Pour Patočka, il y a là un malentendu profond : pour lui la démocratie est inséparable de l’expérience de la crise, elle n’est pas un état de paix mais une manière de vivre le conflit entre la guerre et la paix.
L’idée d’Europe
Mais un deuxième pan de l’œuvre de Patočka peut et doit préalablement retenir notre attention, celui qui concerne l’Europe. Dans Platon et l’Europe, il montre que notre continent est une figure spirituelle et philosophique qui ne remonte pas seulement à la Renaissance, mais à la Grèce. Pour Patočka, l’Europe est déjà en gestation dans la philosophie hellénique à travers la metanoïa socratique, à travers l’idée que seule une conversion spirituelle permet au travail philosophique de trouver son sens.
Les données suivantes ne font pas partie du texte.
Lemma web_regs_run (s : regs E) bufsz now :
  regs_ok s → 192 ≤ bufsz → hook_now_epoch (env s) = (now, env s) →
  let text := object_text (regs_object s now) in
  web_build_regs_json bufsz s = (Done (Some (zlen text, text)), s) ∧ zlen text < bufsz.
Proof.
  intros Hs Hb Hn text. unfold web_build_regs_json.
  erewrite bind_done by (apply (read_items_run _ _ _ s (shown s now)); intros j Hj; apply shown_run; [|done];
    unfold MODBUS_HOLDING_REGISTER_NUMBERS in *; lia).
  erewrite bind_done by (apply (read_items_run _ _ _ s (iread s)); intros j Hj; apply iread_run;
    unfold MODBUS_INPUT_REGISTER_NUMBERS in *; lia).
  change (Z.of_nat (Z.to_nat MODBUS_HOLDING_REGISTER_NUMBERS)) with 18.
  change (Z.of_nat (Z.to_nat MODBUS_INPUT_REGISTER_NUMBERS)) with 6.
  assert (zlen text < bufsz) as Hlen.
  { unfold text, regs_object. rewrite <- regs_pieces. rewrite !concat_app, !concat_num_items, !zlen_app. cbn [concat].
    rewrite !app_nil_r.
    pose proof (words_length (shown s now) 18 (λ i, shown_u16 s now i Hs)).
    pose proof (words_length (iread s) 6 (λ i, iread_u16 s i Hs)).
    repeat match goal with |- context [zlen (js ?x)] => let v := eval vm_compute in (zlen (js x)) in change (zlen (js x)) with v end.
    lia. }
  split; [|done]. rewrite built_fits by (rewrite regs_pieces; exact Hlen). by rewrite regs_pieces.
Qed.

(** *** Configuration requests *)

(** one setting: acceptable, the registers it writes, its error *)
Definition cfg_step : Type := bool * list (Z * Z) * cfg_err.

Definition num_step (ok : Z → bool) (addr : Z) (err : cfg_err) (v : option Z) : list cfg_step :=
  match v with None => [] | Some v => [(ok v, [(addr, u16 v)], err)] end.
Definition ip_step (t : option (list Z)) : list cfg_step :=
  match t with
  | None => []
  | Some t =>
    match parse_octets 4 t with
    | Some [a; b; c; d] =>
      [(ip_addr_valid (u8 a) (u8 b) (u8 c) (u8 d),
        [(HOLDING_IP_OCTET1_IDX, u16 a); (HOLDING_IP_OCTET2_IDX, u16 b);
         (HOLDING_IP_OCTET3_IDX, u16 c); (HOLDING_IP_OCTET4_IDX, u16 d)], e_bad_ip)]
    | _ => [(false, [], e_bad_ip)]
    end
  end.

(** what a request writes, and its answer: everything up to the first refused setting *)
Fixpoint run_steps (st : list cfg_step) : list (Z * Z) * option cfg_err :=
  match st with
  | [] => ([], None)
  | (ok, ws, err) :: st => if ok : bool then ((ws ++ (run_steps st).1), (run_steps st).2) else ([], Some err)
  end.

Definition put (s : regs E) (w : Z * Z) : regs E := stored_reg s w.1 w.2 (env s).
Definition put_all (ws : list (Z * Z)) (s : regs E) : regs E := foldl put s ws.

(** the settings of an object *)
Definition int_field (fs : list (list Z * jval)) (key : list Z) : option Z :=
  match first_field key fs with Some (JInt z, _) => Some z | Some (JBool b, _) => Some (if b then 1 else 0) | _ => None end.
Definition str_field (fs : list (list Z * jval)) (key : list Z) (outsz : Z) : option (list Z) :=
  match first_field key fs with Some (JStr s, _) => Some (take (Z.to_nat (outsz - 1)) s) | _ => None end.
Definition number_steps (rs sid can cid : option Z) : list cfg_step :=
  num_step rs_ok HOLDING_RS485_BAUDRATE_IDX e_bad_rs rs ++ num_step sid_ok HOLDING_SLAVE_ID_IDX e_bad_sid sid ++
  num_step can_ok HOLDING_CAN_BAUDRATE_IDX e_bad_can can ++ num_step cid_ok HOLDING_CAN_ID_IDX e_bad_cid cid.
Definition cfg_steps (fs : list (list Z * jval)) : list cfg_step :=
  ip_step (str_field fs (js "ip") 16) ++
  number_steps (int_field fs (js "rs485")) (int_field fs (js "sid")) (int_field fs (js "can_bps")) (int_field fs (js "can_id")).

Lemma put_run (s : regs E) a v : regs_ok s → 6 ≤ a < 14 → is_u16 v →
  io_write_holding a v s = (Done true, put s (a, v)) ∧ regs_ok (put s (a, v)).
Proof.
  intros Hs Ha Hv. split.
  - destruct (decide (hread s a = v)) as [Heq|Hne].
    + rewrite io_write_holding_same by (done || lia). unfold put, stored_reg. cbn [fst snd].
      rewrite list_insert_id; [by destruct s|]. subst v. unfold hread, rd. destruct Hs as (Hl & _).
      destruct (lookup_lt_is_Some_2 (holding_reg s) (Z.to_nat a)) as [x Hx]; [lia|]. by rewrite Hx.
    + rewrite io_write_holding_plain by (done || lia). unfold put, write_env. cbn [fst snd].
      unfold HOLDING_DO_IDX, HOLDING_HISTORY_ENABLE_IDX, HOLDING_TIMESTAMP_LO_IDX.
      by replace (a =? 0) with false by lia; replace (a =? 5) with false by lia; replace (a =? 15) with false by lia.
  - destruct Hs as (Hh & Hi & Fh & Fi). unfold regs_ok, put, stored_reg; cbn. rewrite length_insert. auto using Forall_insert.
Qed.

(** one numeric setting in front of the rest *)
Lemma cfg_field_run v ok addr err k st (s : regs E) :
  regs_ok s → 6 ≤ addr < 14 →
  (∀ t, regs_ok t → k t = (Done (run_steps st).2, put_all (run_steps st).1 t) ∧ regs_ok (put_all (run_steps st).1 t)) →
  let r := run_steps (num_step ok addr err v ++ st) in
  cfg_field v ok addr err k s = (Done r.2, put_all r.1 s) ∧ regs_ok (put_all r.1 s).
Proof.
  intros Hs Ha Hk. destruct v as [v|]; [|by apply Hk]. cbn [num_step app run_steps cfg_field].
  destruct (ok v); [|done]. destruct (put_run s addr (u16 v) Hs Ha) as [Hr Hok]; [ulia|].
  erewrite bind_done by exact Hr. cbn [fst snd app]. by apply Hk.
Qed.

Lemma cfg_numbers_run rs sid can cid (s : regs E) :
  regs_ok s →
  let r := run_steps (number_steps rs sid can cid) in
  cfg_numbers rs sid can cid s = (Done r.2, put_all r.1 s) ∧ regs_ok (put_all r.1 s).
Proof.
  intros Hs. unfold cfg_numbers, number_steps.
  apply cfg_field_run; [done|unfold HOLDING_RS485_BAUDRATE_IDX; lia|intros t1 Ht1].
  apply cfg_field_run; [done|unfold HOLDING_SLAVE_ID_IDX; lia|intros t2 Ht2].
  apply cfg_field_run; [done|unfold HOLDING_CAN_BAUDRATE_IDX; lia|intros t3 Ht3].
  rewrite <- (app_nil_r (num_step cid_ok _ _ _)).
  apply cfg_field_run; [done|unfold HOLDING_CAN_ID_IDX; lia|done].
Qed.

Lemma cfg_run fs tail (s : regs E) :
  forallb field_ok fs → regs_ok s →
  let r := run_steps (cfg_steps fs) in
  web_cmd_exec_cfg (object_text fs ++ tail) (length (object_text fs)) s = (Done r.2, put_all r.1 s) ∧
  regs_ok (put_all r.1 s).
Proof.
  intros Hfs Hs. unfold web_cmd_exec_cfg, cfg_steps.
  destruct (json_get_object fs tail (js "ip") 16 Hfs I) as [_ ->].
  destruct (json_get_object fs tail (js "rs485") 16 Hfs I) as [-> _].
  destruct (json_get_object fs tail (js "sid") 16 Hfs I) as [-> _].
  destruct (json_get_object fs tail (js "can_bps") 16 Hfs I) as [-> _].
  destruct (json_get_object fs tail (js "can_id") 16 Hfs I) as [-> _].
  fold (str_field fs (js "ip") 16). fold (int_field fs (js "rs485")). fold (int_field fs (js "sid")).
  fold (int_field fs (js "can_bps")). fold (int_field fs (js "can_id")).
  destruct (str_field fs (js "ip") 16) as [t|]; [|by apply cfg_numbers_run]. cbn [ip_step].
  destruct (parse_octets 4 t) as [[|a [|b [|c [|d [|? ?]]]]]|]; try done.
  cbn [app run_steps]. destruct (ip_addr_valid _ _ _ _); [|done]. cbn [fst snd].
  destruct (put_run s HOLDING_IP_OCTET1_IDX (u16 a) Hs) as [R1 Hs1]; [unfold HOLDING_IP_OCTET1_IDX; lia|ulia|].
  destruct (put_run _ HOLDING_IP_OCTET2_IDX (u16 b) Hs1) as [R2 Hs2]; [unfold HOLDING_IP_OCTET2_IDX; lia|ulia|].
  destruct (put_run _ HOLDING_IP_OCTET3_IDX (u16 c) Hs2) as [R3 Hs3]; [unfold HOLDING_IP_OCTET3_IDX; lia|ulia|].
  destruct (put_run _ HOLDING_IP_OCTET4_IDX (u16 d) Hs3) as [R4 Hs4]; [unfold HOLDING_IP_OCTET4_IDX; lia|ulia|].
  do 4 (erewrite bind_done by first [exact R1|exact R2|exact R3|exact R4]).
  by apply cfg_numbers_run.
Qed.

(** *** No command stops the device *)

Lemma write_returns addr v (s : regs E) :
  addr ≠ HOLDING_REBOOT_IDX → ∃ b s', io_write_holding addr v s = (Done b, s').
Proof.
  intros Hne. unfold io_write_holding. destruct (MODBUS_HOLDING_REGISTER_NUMBERS <=? addr); [by eexists _, _|].
  erewrite bind_done by reflexivity. destruct (hread s addr =? v); [by eexists _, _|].
  erewrite bind_done by reflexivity. unfold write_effect. repeat match goal with |- context [if addr =? ?k then _ else _] =>
    destruct (Z.eqb_spec addr k) as [->|]; [|] end; try done; try by eexists _, _.
  - unfold call_ret, gets, mbind, M_bind. cbn -[hread hook_set_timestamp]. destruct (hook_set_timestamp _ _). by eexists _, _.
  - eexists _, _. erewrite bind_done by (erewrite bind_done by reflexivity; apply holding_reg_save_run). reflexivity.
Qed.
End WebProofs.

(** ** Properties *)

(** The two register pages: for well-formed registers and the buffer sizes of the callers the builder returns the
    length of the text it wrote, the text is the JSON object that shows every input and output bit, every channel and
    every setting (the register dump: each register as a Modbus read at that moment would show it, the clock registers
    included), it ends before the end of the buffer, and building it changes nothing. *)
Theorem web_pages {E} `{IoHooks E} (s : regs E) (bufsz ms now : Z) :
  regs_ok s → 192 ≤ bufsz → hook_now_epoch (env s) = (now, env s) →
  let io := object_text (io_object s ms) in
  let dump := object_text (regs_object s now) in
  web_build_io_json bufsz ms s = (Done (Some (zlen io, io)), s) ∧ zlen io < bufsz ∧
  web_build_regs_json bufsz s = (Done (Some (zlen dump, dump)), s) ∧ zlen dump < bufsz ∧
  (∀ i, 0 ≤ i < MODBUS_HOLDING_REGISTER_NUMBERS → io_read_holding i s = (Done (shown s now i), s)).
Proof.
  intros Hs Hb Hn io dump. destruct (web_io_run s bufsz ms Hs) as [Hi Hil]; [lia|].
  destruct (web_regs_run s bufsz now Hs Hb Hn) as [Hr Hrl]. split_and!; [done..|].
  intros i Hi'. apply shown_run; [unfold MODBUS_HOLDING_REGISTER_NUMBERS in *; lia|done].
Qed.


(** No web command takes the device down before the answer: setting an output or a register and configuring always
    return.  An output or register number outside the map, or a value that does not fit, is refused with nothing
    changed; writing the reboot register only raises the request the heartbeat task looks at, and every other register
    write is the write a Modbus master would make. *)
Theorem web_commands_return {E} `{IoHooks E} (set_reboot_status : bool → E → E) (s : regs E) (a v : Z) :
  (∃ b s', web_cmd_exec_reg set_reboot_status a v s = (Done b, s')) ∧
  (∃ b s', web_cmd_exec_do a v s = (Done b, s')) ∧
  (¬ (0 ≤ a < MODBUS_HOLDING_REGISTER_NUMBERS ∧ is_u16 v) → web_cmd_exec_reg set_reboot_status a v s = (Done false, s)) ∧
  (¬ 0 ≤ a < DO_NUM → web_cmd_exec_do a v s = (Done false, s)) ∧
  (is_u16 v → v ≠ 0 → web_cmd_exec_reg set_reboot_status HOLDING_REBOOT_IDX v s
     = (Done true, mk_regs (holding_reg s) (input_reg s) (set_reboot_status true (env s)))) ∧
  (0 ≤ a < HOLDING_REBOOT_IDX → is_u16 v → web_cmd_exec_reg set_reboot_status a v s = io_write_holding a v s).
Proof.
  assert (∀ v, is_u16 v → ∀ a, 0 ≤ a < HOLDING_REBOOT_IDX →
    web_cmd_exec_reg set_reboot_status a v s = io_write_holding a v s) as Hin.
  { intros w Hw i Hi. unfold web_cmd_exec_reg, HOLDING_REBOOT_IDX, MODBUS_HOLDING_REGISTER_NUMBERS in *.
    replace ((i <? 0) || (18 <=? i) || (w <? 0) || (0xFFFF <? w)) with false by ulia.
    replace (i =? 17) with false by lia. by rewrite !u16_id by ulia. }
  assert (∀ w, is_u16 w → web_cmd_exec_reg set_reboot_status HOLDING_REBOOT_IDX w s
    = (Done true, if decide (w = 0) then s else mk_regs (holding_reg s) (input_reg s) (set_reboot_status true (env s)))) as Hrb.
  { intros w Hw. unfold web_cmd_exec_reg.
    replace ((HOLDING_REBOOT_IDX <? 0) || (MODBUS_HOLDING_REGISTER_NUMBERS <=? HOLDING_REBOOT_IDX) || (w <? 0) || (0xFFFF <? w))
      with false by (unfold HOLDING_REBOOT_IDX, MODBUS_HOLDING_REGISTER_NUMBERS; ulia).
    rewrite Z.eqb_refl. case_decide as Hw0; [subst w; done|]. by replace (w =? 0) with false by lia. }
  assert (¬ (0 ≤ a < MODBUS_HOLDING_REGISTER_NUMBERS ∧ is_u16 v) → web_cmd_exec_reg set_reboot_status a v s = (Done false, s)) as Hout.
  { intros Ho. unfold web_cmd_exec_reg. rewrite is_u16_iff in Ho.
    by replace ((a <? 0) || (MODBUS_HOLDING_REGISTER_NUMBERS <=? a) || (v <? 0) || (0xFFFF <? v)) with true by lia. }
  split_and!; [| |done| | |by auto].
  - destruct (decide (0 ≤ a < MODBUS_HOLDING_REGISTER_NUMBERS ∧ is_u16 v)) as [[Ha Hv]|Ho]; [|eexists _, _; by apply Hout].
    destruct (decide (a = HOLDING_REBOOT_IDX)) as [->|Hne]; [eexists _, _; by apply Hrb|].
    unfold MODBUS_HOLDING_REGISTER_NUMBERS, HOLDING_REBOOT_IDX in *.
    rewrite Hin by (done || unfold HOLDING_REBOOT_IDX; lia). by apply write_returns.
  - unfold web_cmd_exec_do. destruct ((a <? 0) || (DO_NUM <=? a)) eqn:Ea; [by eexists _, _|].
    eexists _, _. apply io_write_do_bit_eq. unfold DO_NUM in *. rewrite u16_id by ulia. lia.
  - intros Ha. unfold web_cmd_exec_do. by replace ((a <? 0) || (DO_NUM <=? a)) with true by lia.
  - intros Hv Hv0. rewrite Hrb by done. by rewrite decide_False.
Qed.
Aujourd’hui, alors que Patočka fut l’un de ceux qui ont revitalisé l’idée européenne et que l’Europe connaît des difficultés, rappeler ses racines spirituelles et philosophiques n’est pas inutile.
Polemos
A quoi conduit la critique de la paix illusoire ? Une lecture rapide retient de Patočka l’idée que le XXe siècle est celui de la guerre (« Les guerres du XXe siècle et le XXe siècle en tant que guerre », c’est le titre de la dernière séquence des Essais hérétiques sur la philosophie de l’histoire). Pour Patočka, il ne fait guère de doute que le tournant historique est la guerre de 14-18 – et non pas la Deuxième Guerre mondiale, ce qui peut surprendre l’esprit contemporain – parce qu’elle a précédé l’entrée dans la guerre illimitée, dans l’état de guerre. Non pas celle du champ de bataille mais l’état de guerre au quotidien, la guerre que s’inflige l’individu moderne.
Mais il ne faut pas en rester à ce premier niveau de lecture, à cette idée que la paix impossible se résout dans une extension illimitée de l’esprit martial et guerrier. Pour Patočka, le choix n’est pas entre sens et non-sens : l’homme contemporain ne peut selon lui se soustraire à l’épreuve du nihilisme, à l’expérience de la nuit quand il n’y a plus une lumière du sens acquise d’avance. Ne jamais croire qu’on a surmonté la crise ne signifie pas que le sens est une simple illumination passagère, une épreuve mystique.
Mais, et c’est le troisième niveau de lecture, on peut encore avancer et ne pas se contenter de cette approche du sens en termes de problématicité, terme qui indique une posture qui n’est ni celle du nihilisme, ni celle du dogmatisme. En effet, Patočka, citant fréquemment Héraclite, rappelle que Polemos est l’expérience de « l’unité dans la discorde », et que la « polis » grecque fait écho à polemos. Cette évocation de la Cité comme Polemos éclaire la dimension politique de la pensée de Patočka, souvant cantonnée dans la morale, ou dans une « antipolitique » (G. Konrad).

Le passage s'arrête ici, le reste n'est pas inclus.